Quando se procura por uma forma à tal sociedade que convém a YHWH, surgem
alguns traços auto definidores e que terminam por ajudar no questionamento sobre suas
características indispensáveis. Pergunta deveras importante, pois a ordem social querida
por Deus está inserida na concretude da história para tornar visível como deve ser o
mundo segundo a vontade de Deus. Daí que a fé ganhe uma dimensão marcadamente
social, no sentido de ser-para-o-mundo.

Primeiro traço: o povo de Deus como uma sociedade de tribos. Nos primórdios,
Israel organizava-se em uma sociedade de tribos totalmente diversa da estrutura estatal.
Na verdade, mais parecia um modelo oposto à organização monárquica das
cidades-estados cananéias. Os israelitas não queriam viver à semelhança do povo de
Canaã ou dos egípcios. Colocando-se sem temor a serviço de YHWH, em constante e
mútua solidariedade uns para com os outros, tem origem o povo de Deus. Suas marcas
principais são, então, a voluntariedade e a igualdade.
Segundo traço: o povo de Deus como Estado. Com Davi, Israel inaugura a
experiência de um estado próprio. Independente das tribos, Davi cria uma base de
poder, uma tropa, um sistema tributário e um aparato capazes de fazer emergir um
governo central fincado na realeza sagrada. Apesar das muitas condições de injustiça
geradas quando do período dos Reis, a fase em que o povo de Deus viveu sob a forma
de Estado gestou a esperança na chegada de um descendente de Davi que fundará uma
sociedade inteira e verdadeiramente justa.

Terceiro traço: o povo de Deus como comunidade do templo. Dominados por


impérios estrangeiros, Israel encontra sua forma de existir. Termina por tornar-se uma
minoria que vive socialmente dentro de um Estado (opressor) maior. Agora como
“subsociedade”, um dos símbolos ou uma das estruturas mais marcantes é o Templo.
Depois da volta do exílio, o Templo é a máxima expressão de uma sociedade cuja
realidade se coloca sob o domínio de Deus. Entretanto, para que depois do exílio o povo
uma outra vez fosse coeso, outra figura ocupará o lugar de importância do Templo, é a
Torá. Ela transformou-se no texto sagrado que deu para Israel forma e identidade. Fazer
a vontade de YHWH implica estudar a Torá e viver segundo suas determinações.
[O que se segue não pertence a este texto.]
(** * claude-code-api: the bridge of [main.py], embedded and verified

    [main.py] wraps the Claude Code command-line tool behind an
    OpenAI-compatible HTTP surface.  This development embeds the parts of
    it that carry behaviour: the Python string primitives it relies on,
    the response extractor, the model table, the subprocess runner, and
    the two handlers [create_chat_completion] and [health_check].

    Layout: every definition comes first (modules [Py], [Float64],
    [Effects], [Main] and [Routes] for the program, [Reference] and
    [Coverage] for the vocabulary of the statements); the lemmas and
    theorems follow. *)

From Stdlib Require Import ZArith NArith List Bool Lia String Ascii.
From Stdlib Require Import Numbers.DecimalString.
From Stdlib Require Import Floats.SpecFloat.
Import ListNotations.

Set Implicit Arguments.

(* ================================================================== *)
(** * Python strings *)
(* ================================================================== *)

Module Py.

(** A Python [str] is a sequence of Unicode code points; [len], slicing,
    [strip] and [split] all count code points, not bytes. *)
Definition char := N.
Definition str := list char.

(** ASCII literals.  The two box-drawing characters of the noise table
    are outside ASCII and are written as code points where they occur. *)
Definition lit (s : string) : str :=
  map N_of_ascii (list_ascii_of_string s).

Definition nl : char := 10%N.
Definition dquote : char := 34%N.

Fixpoint str_eqb (a b : str) : bool :=
  match a, b with
  | [], [] => true
  | x :: a', y :: b' => N.eqb x y && str_eqb a' b'
  | _, _ => false
  end.

(** [bool(s)] for a string: the empty string is the only falsy one. *)
Definition truthy (s : str) : bool :=
  match s with [] => false | _ :: _ => true end.

Definition len (s : str) : Z := Z.of_nat (List.length s).

(** [str.isspace] on one code point, as CPython's
    [_PyUnicode_IsWhitespace] lists them. *)
Definition isspace (c : char) : bool :=
  ((9 <=? c) && (c <=? 13) || (28 <=? c) && (c <=? 32)
   || (c =? 133) || (c =? 160) || (c =? 5760)
   || (8192 <=? c) && (c <=? 8202)
   || (c =? 8232) || (c =? 8233) || (c =? 8239) || (c =? 8287)
   || (c =? 12288))%N.

(** [s.lstrip()], [s.rstrip()], [s.strip()] without argument. *)
Fixpoint lstrip (s : str) : str :=
  match s with
  | [] => []
  | c :: s' => if isspace c then lstrip s' else s
  end.

Fixpoint rstrip (s : str) : str :=
  match s with
  | [] => []
  | c :: s' =>
      match rstrip s' with
      | [] => if isspace c then [] else [c]
      | r => c :: r
      end
  end.

Definition strip (s : str) : str := rstrip (lstrip s).

(** [s.split(sep)] for a one-character separator: never an empty list,
    [''.split(sep) == ['']]. *)
Fixpoint split_on (sep : char) (s : str) : list str :=
  match s with
  | [] => [[]]
  | c :: s' =>
      if N.eqb c sep then [] :: split_on sep s'
      else match split_on sep s' with
           | l :: ls => (c :: l) :: ls
           | [] => [[c]]
           end
  end.

(** [s.split()] without argument: the maximal runs of non-whitespace.
    [cur] is the run being read, in order. *)
Fixpoint split_ws_from (cur : str) (s : str) : list str :=
  match s with
  | [] => match cur with [] => [] | _ => [cur] end
  | c :: s' =>
      if isspace c
      then match cur with
           | [] => split_ws_from [] s'
           | _ => cur :: split_ws_from [] s'
           end
      else split_ws_from (cur ++ [c]) s'
  end.

Definition split_ws (s : str) : list str := split_ws_from [] s.

(** [sep.join(parts)]. *)
Fixpoint join (sep : str) (parts : list str) : str :=
  match parts with
  | [] => []
  | [p] => p
  | p :: rest => p ++ sep ++ join sep rest
  end.

(** [pat in s]: [pat] occurs in [s] as a contiguous run. *)
Fixpoint startswith (pat s : str) : bool :=
  match pat, s with
  | [], _ => true
  | _ :: _, [] => false
  | p :: pat', c :: s' => N.eqb p c && startswith pat' s'
  end.

Fixpoint contains (pat s : str) : bool :=
  startswith pat s ||
  match s with
  | [] => false
  | _ :: s' => contains pat s'
  end.

(** [str(n)] for an [int]. *)
Definition str_of_int (n : Z) : str :=
  lit (NilZero.string_of_int (Z.to_int n)).

(** A [dict] with string keys, as an insertion-ordered association list:
    [d.get(k, default)] and [d[k] = v]. *)
Definition dict (V : Type) := list (str * V).

Fixpoint dict_get {V} (d : dict V) (k : str) (default : V) : V :=
  match d with
  | [] => default
  | (k', v) :: d' => if str_eqb k' k then v else dict_get d' k default
  end.

Fixpoint dict_set {V} (d : dict V) (k : str) (v : V) : dict V :=
  match d with
  | [] => [(k, v)]
  | (k', v') :: d' =>
      if str_eqb k' k then (k', v) :: d' else (k', v') :: dict_set d' k v
  end.

End Py.

(* ================================================================== *)
(** * Python floats *)
(* ================================================================== *)

Module Float64.
Local Open Scope Z_scope.

(** A Python [float] is an IEEE 754 binary64 number.  A finite one is
    carried as [mant * 2^expo]; every operation computes the exact
    result and rounds it to 53 significant bits, ties to even.  The
    exponent range is not modelled: the handler's values stay between
    [2^-52] and the length of a string. *)
Record float := mk { mant : Z; expo : Z }.

Definition prec : Z := 53.

(** [m / 2^s] rounded to the nearest integer, ties to even. *)
Definition rne (m s : Z) : Z :=
  let q := m / 2 ^ s in
  let r := m mod 2 ^ s in
  let half := 2 ^ (s - 1) in
  if r <? half then q
  else if half <? r then q + 1
  else if Z.even q then q else q + 1.

(** Rounding of the exact value [m * 2^e] to a binary64 number. *)
Definition round (m e : Z) : float :=
  let s := Z.log2 (Z.abs m) + 1 - prec in
  if s <=? 0 then mk m e else mk (rne m s) (e + s).

(** [float(n)] for an [int]. *)
Definition of_int (n : Z) : float := round n 0.

Definition mul (x y : float) : float :=
  round (mant x * mant y) (expo x + expo y).

Definition add (x y : float) : float :=
  let e := Z.min (expo x) (expo y) in
  round (mant x * 2 ^ (expo x - e) + mant y * 2 ^ (expo y - e)) e.

(** [int(x)]: truncation toward zero. *)
Definition trunc (x : float) : Z :=
  if 0 <=? expo x then mant x * 2 ^ expo x
  else Z.quot (mant x) (2 ^ (- expo x)).

(** The literal [1.3], that is [0x1.4cccccccccccdp+0]. *)
Definition lit_1_3 : float := mk 5854679515581645 (-52).

End Float64.

(* ================================================================== *)
(** * Exceptions and effects *)
(* ================================================================== *)

Module Effects.
Import Py.

(** The exception classes the program raises or catches.  All three are
    subclasses of [Exception]. *)
Inductive exn :=
| HTTPException (status_code : Z) (detail : str)
| TimeoutExpired (message : str)
| Exception (message : str).

(** The exceptions that derive from [BaseException] without deriving
    from [Exception].  No [except] clause of the program names them:
    each clause names [Exception] or one of its subclasses, so these
    pass through every [try] of the program. *)
Inductive base_exn :=
| KeyboardInterrupt
| SystemExit (code : Z)
| GeneratorExit.

(** [str(e)]. *)
Definition exn_str (e : exn) : str :=
  match e with
  | HTTPException status_code detail =>
      str_of_int status_code ++ lit ": " ++ detail
  | TimeoutExpired message => message
  | Exception message => message
  end.

(** What a handler leaves behind in the world: children started and
    killed.  [Invoked] is written by a recording double of the runner. *)
Inductive event :=
| Popen (command : str) (env : dict str) (cwd : str)
| Kill
| Invoked (message model : str).

Inductive result (A : Type) :=
| Return (a : A)
| Raise (e : exn)
| Abort (b : base_exn).
Arguments Raise {A} e.
Arguments Abort {A} b.

(** A computation reads and extends the trace and either returns, or
    raises an exception of class [Exception] ([Raise]), or raises one
    outside that class ([Abort]). *)
Definition M (A : Type) := list event -> result A * list event.

Definition ret {A} (a : A) : M A := fun t => (Return a, t).

Definition raise {A} (e : exn) : M A := fun t => (Raise e, t).

Definition bind {A B} (c : M A) (k : A -> M B) : M B :=
  fun t =>
    match c t with
    | (Return a, t') => k a t'
    | (Raise e, t') => (Raise e, t')
    | (Abort b, t') => (Abort b, t')
    end.

Definition emit (ev : event) : M unit := fun t => (Return tt, t ++ [ev]).

(** [try: body  except ...: handler], for [except] clauses that name
    [Exception] or subclasses of it.  The handler answers [None] for an
    exception no clause matches, which then propagates; an exception
    outside [Exception] is never offered to the handler. *)
Definition try_except {A} (body : M A) (handler : exn -> option (M A)) : M A :=
  fun t =>
    match body t with
    | (Return a, t') => (Return a, t')
    | (Raise e, t') =>
        match handler e with
        | Some h => h t'
        | None => (Raise e, t')
        end
    | (Abort b, t') => (Abort b, t')
    end.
Quarto traço, o definitivo: O povo de Deus na união das sinagogas. Os eleitos


por YHWH aparecem como uma reunião de pequenas comunidades em torno das
sinagogas. Elas são uma das mais geniais de Israel, pois os judeus da diáspora
raramente conseguiam realizar uma viagem e uma visita ao templo de Jerusalém. Dessa
forma, a leitura e o estudo da Torá nas sinagogas se tornaram a segunda pátria dos
judeus. Entretanto, isso não fez com que fosse esquecida a ligação à terra de Israel e
consideração de Jerusalém sua capital-mãe. E a sinagoga é mais do que uma casa de
orações, nela se conserva também o arquivo da comunidade. Não eram isoladas entre si
as sinagogas, antes praticavam constante intercâmbio entre as diversas comunidades
sinagogais. Trata-se, dessa maneira, de uma forma nova de vida do povo de Deus.

A união das sinagogas representa por si uma parcela grande da esfera pública,
constituindo-se uma entidade social e política. Mesmo agradecendo a existência do
Estado e rezando pelos governantes, a união das sinagogas não mais forma um Estado.
É importante salientar que esse princípio de união das comunidades estabelecido por
Israel passará a ser o princípio através do qual se formará a Igreja primitiva. Nela se
manifestará em plenitude o que virá a ser o povo de Deus, uma verdadeira pátria cuja
salvação é o fermento para a transformação da sociedade humana.